EXERCISE INSTRUCTIONS ▸
Please start at the first line of the records beneath and quote each line exactly, ending with the line containing "Definition scan_number (w".

─── RECORDS FOR THE EXERCISE

Fixpoint skip_spaces (s : list Z) : list Z :=
  match s with
  | c :: s' => if isspace c then skip_spaces s' else s
  | [] => []
  end.

(** The part the four functions share: [negative], [i], [overflow] and the end;
    [None] is [goto noconv]. *)
Definition scan_number (w base : Z) (nptr : list Z) : option (bool * Z * bool * Z) :=
  let s := skip_spaces nptr in
  match s with
  | [] => None
  | c :: s' =>
      let '(negative, save) :=
        if bool_decide (c = 45) then (true, s') else if bool_decide (c = 43) then (false, s') else (false, s) in
      let '(i, overflow, rest) := digit_loop w base save 0 false in
      if bool_decide (length rest = length save) then None
      else Some (negative, i, overflow, Z.of_nat (length nptr) - Z.of_nat (length rest))
  end.

Definition noconv : Z * Z * Z := (0, 0, EDOM).

Definition my_strntol_8bit (nptr : list Z) (base : Z) : Z * Z * Z :=
  match scan_number 32 base nptr with
  | None => noconv
  | Some (negative, i, overflow, endptr) =>
      let overflow := overflow || (if negative then bool_decide (i > u32 INT_MIN32) else bool_decide (i > INT_MAX32)) in
      if overflow then (if negative then INT_MIN32 else INT_MAX32, endptr, ERANGE)
      else (if negative then s32 (- s32 i) else s32 i, endptr, 0)
  end.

──────

COMPLETED EXERCISE ▸
Fixpoint skip_spaces (s : list Z) : list Z :=
  match s with
  | c :: s' => if isspace c then skip_spaces s' else s
  | [] => []
  end.

(** The part the four functions share: [negative], [i], [overflow] and the end;
    [None] is [goto noconv]. *)
Definition scan_number (w base : Z) (nptr : list Z) : option (bool * Z * bool * Z) :=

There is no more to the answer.